Skydive garnered five nominations for Jessie Richardson Theatre Awards (including Outstanding Production and Critics Choice for Innovation) of which it captured three: for best direction, sound design, and the amazing aerial choreography that made a quadriplegic fly! Skydive was also acknowledged by the Canadian Institute for Theatre Technology, winning their 2007 Award of Technical Merit in recognition of the show’s complex technical functions.

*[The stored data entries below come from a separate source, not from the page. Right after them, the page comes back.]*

(** The ADD_STREAM message of a stream of a data channel, with its
    descriptor. *)
Definition add_stream_call (sock : consumer_socket)
    (channel : ltt_kernel_channel) (stream : ltt_kernel_stream) : call :=
  c_consumer_send_stream (cs_fd sock)
    (msg_stream LTTNG_CONSUMER_ADD_STREAM
       {| sm_channel_key := kchan_fd channel;
          sm_stream_key := kstream_fd stream;
          sm_cpu := kstream_cpu stream; sm_no_monitor := 0 |})
    [kstream_fd stream].

(** The streams that have a descriptor, as messages. *)
Definition stream_calls (sock : consumer_socket)
    (channel : ltt_kernel_channel) (streams : list ltt_kernel_stream)
    : list call :=
  map (add_stream_call sock channel)
    (List.filter (fun s => negb (kstream_fd s =? 0)) streams).


Lemma kernel_consumer_add_channel_run sock channel session w :
  exists r w',
    kernel_consumer_add_channel sock channel session w = Some (r, w') /\
    (metadata_setup_ok session w ->
     w_log w' = w_log w ++ metadata_setup_calls session
                ++ [add_channel_call sock channel session] /\
     r = env_ret (w_log w ++ metadata_setup_calls session)
           (add_channel_call sock channel session)) /\
    (~ metadata_setup_ok session w ->
     w_log w' = w_log w ++ metadata_setup_calls session /\ r < 0).
Proof.
  unfold kernel_consumer_add_channel, kernel_consumer_pathname,
    metadata_setup_ok, metadata_setup_calls, add_channel_call,
    metadata_pathname, consumer_init_channel_comm_msg.
  destruct (co_type (ks_consumer session)); run.
  - match goal with |- context [env_ret (w_log w) ?c] =>
      set (mkdir := c) in *; set (r0 := env_ret (w_log w) mkdir) in * end.
    destruct ((r0 <? 0) && negb (r0 =? - EEXIST)) eqn:Hr0; run.
    + apply andb_true_iff in Hr0 as [H1 H2].
      apply Z.ltb_lt in H1. apply negb_true_iff, Z.eqb_neq in H2.
      eexists _, _. split; [reflexivity|]. split.
      * intros Hok. exfalso. lia.
      * intros _. cbn [w_log set_w_log]. auto.
    + eexists _, _. split; [reflexivity|]. cbn [w_log set_w_log].
      rewrite <- app_assoc. split; [intros _; split; reflexivity|].
      intros Hbad. exfalso. apply Hbad.
      apply andb_false_iff in Hr0 as [H1|H2].
      * left. now apply Z.ltb_ge.
      * right. now apply negb_false_iff, Z.eqb_eq in H2.
  - rewrite !app_nil_r. cbn [Z.ltb Z.compare andb]. run.
    eexists _, _. split; [reflexivity|]. cbn [w_log set_w_log].
    split; [intros _; split; reflexivity|]. intros Hbad. now elim Hbad.
Qed.

Lemma metadata_setup_ok_dec session w :
  metadata_setup_ok session w \/ ~ metadata_setup_ok session w.
Proof.
  unfold metadata_setup_ok. destruct (co_type (ks_consumer session));
    [|now left].
  cbv zeta.
  destruct (Z.ltb_spec
              (env_ret (w_log w)
                 (c_run_as_mkdir_recursive (metadata_pathname session)
                    (ks_uid session) (ks_gid session))) 0) as [Hneg|Hpos];
    [|left; now left].
  destruct (Z.eq_dec
              (env_ret (w_log w)
                 (c_run_as_mkdir_recursive (metadata_pathname session)
                    (ks_uid session) (ks_gid session))) (- EEXIST))
    as [Heq|Hne]; [left; now right|].
  right. intros [H|H]; [lia|contradiction].
Qed.

(** The stream loop sends the messages of the streams one after the
    other: [n] of them go out, each but the last one sent was accepted,
    the result is the answer to the last one sent ([r0] when none was),
    and a result that is not negative means that all went out. *)
Lemma send_channel_streams_first_failure sock channel session streams r0 w :
  let calls := stream_calls sock channel streams in
  exists r w' n,
    send_channel_streams sock channel session streams r0 w = Some (r, w') /\
    w_log w' = w_log w ++ firstn n calls /\
    (n <= List.length calls)%nat /\
    (forall k c, (S k < n)%nat -> nth_error calls k = Some c ->
                 0 <= env_ret (w_log w ++ firstn k calls) c) /\
    (n = 0%nat -> r = r0) /\
    (forall c, nth_error calls (n - 1) = Some c -> (1 <= n)%nat ->
               r = env_ret (w_log w ++ firstn (n - 1) calls) c) /\
    (0 <= r -> n = List.length calls).
Proof.
  intros calls. subst calls. revert r0 w.
  induction streams as [|s rest IH]; intros r0 w.
  - exists r0, w, 0%nat. cbn. rewrite app_nil_r.
    split; [reflexivity|]. split; [reflexivity|]. split; [lia|].
    split; [intros; lia|]. split; [reflexivity|]. split; [intros; lia|].
    reflexivity.
  - cbn [send_channel_streams]. unfold stream_calls. cbn [List.filter].
    destruct (kstream_fd s =? 0) eqn:Hfd; cbn [negb]; [apply IH|].
    unfold kernel_consumer_add_stream, consumer_init_stream_comm_msg. run.
    fold (add_stream_call sock channel s). cbn [map].
    fold (stream_calls sock channel rest).
    set (c1 := add_stream_call sock channel s).
    set (r1 := env_ret (w_log w) c1).
    destruct (Z.ltb_spec r1 0) as [Hr1|Hr1].
    + eexists r1, _, 1%nat. split; [reflexivity|]. cbn [w_log set_w_log].
      split; [reflexivity|]. split; [cbn; lia|].
      split; [intros; lia|]. split; [intros; lia|]. split.
      * intros c Hc _. cbn in Hc. injection Hc as <-. cbn [firstn].
        now rewrite app_nil_r.
      * intros Hr. lia.
    + destruct (IH r1 (set_w_log (w_log w ++ [c1]) w))
        as (r & w' & n & Hrun & Hlog & Hle & Hacc & Hzero & Hlast & Hall).
      cbn [w_log set_w_log] in Hlog, Hacc, Hlast.
      exists r, w', (S n). split; [exact Hrun|]. split.
      { rewrite Hlog. cbn [firstn]. now rewrite <- app_assoc. }
      split; [cbn [List.length]; lia|]. split.
      { intros [|k] c Hk Hc.
        - cbn in Hc. injection Hc as <-. cbn [firstn].
          rewrite app_nil_r. exact Hr1.
        - cbn [nth_error] in Hc. cbn [firstn].
          replace (w_log w ++ c1 :: firstn k (stream_calls sock channel rest))
            with ((w_log w ++ [c1])
                  ++ firstn k (stream_calls sock channel rest))
            by now rewrite <- app_assoc.
          apply Hacc; [lia|exact Hc]. }
      split; [intros; lia|]. split.
      { intros c Hc _. destruct n as [|n'].
        - cbn in Hc. injection Hc as <-. cbn [firstn].
          rewrite app_nil_r. now apply Hzero.
        - replace (S (S n') - 1)%nat with (S n') in * by lia.
          cbn [nth_error] in Hc. cbn [firstn].
          replace (w_log w
                   ++ c1 :: firstn n' (stream_calls sock channel rest))
            with ((w_log w ++ [c1])
                  ++ firstn n' (stream_calls sock channel rest))
            by now rewrite <- app_assoc.
          replace n' with (S n' - 1)%nat by lia.
          apply Hlast; [|lia].
          now replace (S n' - 1)%nat with n' by lia. }
      intros Hr. cbn [List.length]. f_equal. now apply Hall.
Qed.

(** The whole handoff of one channel, in the same terms. *)
Lemma kernel_consumer_send_channel_stream_run sock channel session w :
  co_enabled (ks_consumer session) <> 0 ->
  let setup := metadata_setup_calls session in
  let messages := add_channel_call sock channel session
                  :: stream_calls sock channel (kchan_stream_list channel) in
  exists r w' n,
    kernel_consumer_send_channel_stream LTTNG_OK sock channel session w
    = Some (r, w') /\
    w_log w' = w_log w ++ setup ++ firstn n messages /\
    (n <= List.length messages)%nat /\
    (forall k c, (S k < n)%nat -> nth_error messages k = Some c ->
                 0 <= env_ret (w_log w ++ setup ++ firstn k messages) c) /\
    (~ metadata_setup_ok session w -> n = 0%nat /\ r < 0) /\
    (metadata_setup_ok session w ->
     (1 <= n)%nat /\
     forall c, nth_error messages (n - 1) = Some c ->
               r = env_ret (w_log w ++ setup ++ firstn (n - 1) messages) c) /\
    (0 <= r -> n = List.length messages).
Proof.
  intros Henabled setup messages. subst setup messages.
  unfold kernel_consumer_send_channel_stream.
  apply Z.eqb_neq in Henabled. rewrite Henabled.
  destruct (kernel_consumer_add_channel_run sock channel session w)
    as (r0 & w0 & Hrun & Hok & Hbad).
  rewrite (bind_eq _ _ _ _ _ Hrun).
  set (setup := metadata_setup_calls session) in *.
  set (c0 := add_channel_call sock channel session) in *.
  set (calls := stream_calls sock channel (kchan_stream_list channel)).
  destruct (metadata_setup_ok_dec session w) as [Hsetup|Hsetup].
  2:{ destruct (Hbad Hsetup) as [Hlog Hneg].
      apply Z.ltb_lt in Hneg as Hlt. rewrite Hlt.
      exists r0, w0, 0%nat. split; [reflexivity|]. cbn [firstn].
      rewrite app_nil_r. split; [exact Hlog|]. split; [lia|].
      split; [intros; lia|]. split; [auto|].
      split; [intros; contradiction|]. intros; lia. }
  destruct (Hok Hsetup) as [Hlog Hr0]. clear Hok Hbad.
  destruct (Z.ltb_spec r0 0) as [Hneg|Hpos].
  - exists r0, w0, 1%nat. split; [reflexivity|]. cbn [firstn].
    split; [exact Hlog|]. split; [cbn; lia|]. split; [intros; lia|].
    split; [intros; contradiction|]. split.
    + intros _. split; [lia|]. intros c Hc. cbn in Hc.
      injection Hc as <-. now rewrite app_nil_r.
    + intros; lia.
  - destruct (send_channel_streams_first_failure sock channel session
                (kchan_stream_list channel) r0 w0)
      as (r & w' & n & Hloop & Hlog' & Hle & Hacc & Hzero & Hlast & Hall).
    fold calls in Hlog', Hle, Hacc, Hlast, Hall.
    assert (Hshift : forall l, w_log w0 ++ l = w_log w ++ setup ++ c0 :: l).
    { intros l. rewrite Hlog, <- !app_assoc. reflexivity. }
    exists r, w', (S n). split; [exact Hloop|]. split.
    { rewrite Hlog'. cbn [firstn]. apply Hshift. }
    split; [cbn [List.length]; lia|]. split.
    { intros [|k] c Hk Hc.
      - cbn in Hc. injection Hc as <-. cbn [firstn].
        rewrite app_nil_r, <- Hr0. exact Hpos.
      - cbn [nth_error] in Hc. cbn [firstn]. rewrite <- Hshift.
        apply Hacc; [lia|exact Hc]. }
    split; [intros; contradiction|]. split.
    { intros _. split; [lia|]. intros c Hc. destruct n as [|n'].
      - cbn in Hc. injection Hc as <-. cbn [firstn].
        rewrite app_nil_r, <- Hr0. now apply Hzero.
      - replace (S (S n') - 1)%nat with (S n') in * by lia.
        cbn [nth_error] in Hc. cbn [firstn]. rewrite <- Hshift.
        replace n' with (S n' - 1)%nat by lia.
        apply Hlast; [|lia].
        now replace (S n' - 1)%nat with n' by lia. }
    intros Hr. cbn [List.length]. f_equal. now apply Hall.
Qed.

Skydive has toured to the Belfry Festival in Victoria, Theatre Calgary, the Centaur Theatre in Montreal, the Arts Club Theatre in Vancouver (co-presented by the 2009 PuSh Festival) and the National Arts Centre in Ottawa as part of the Magnetic North Theatre Festival.
With over 90 performances to date, Skydive has already played to over 30,000 people in six Canadian cities and will continue to expand its reach as it conquers the national and international touring circuits.
The story of the play unfolds in the 30 seconds of a skydiving free-fall gone horribly wrong. In the stretched out perception of time in a crisis, the story travels back to events leading up to their disastrous jump.
Morgan, a gregarious front-man for an ‘80s cover band, decides to help his reclusive brother Daniel escape his spiraling descent into fear-bound paralysis by introducing his newly invented (and perhaps ill-conceived) therapy technique that involves jumping from an airplane in order to face one’s fears.
But while coaching his brother in “Lucid Dreaming” as a means to build his confidence, Morgan unexpectedly opens a Pandora’s Box of childhood memories both comic and traumatic, which begin to reveal clues to their falling-out as adults, and perhaps the opportunity to finally close the widening gap between them.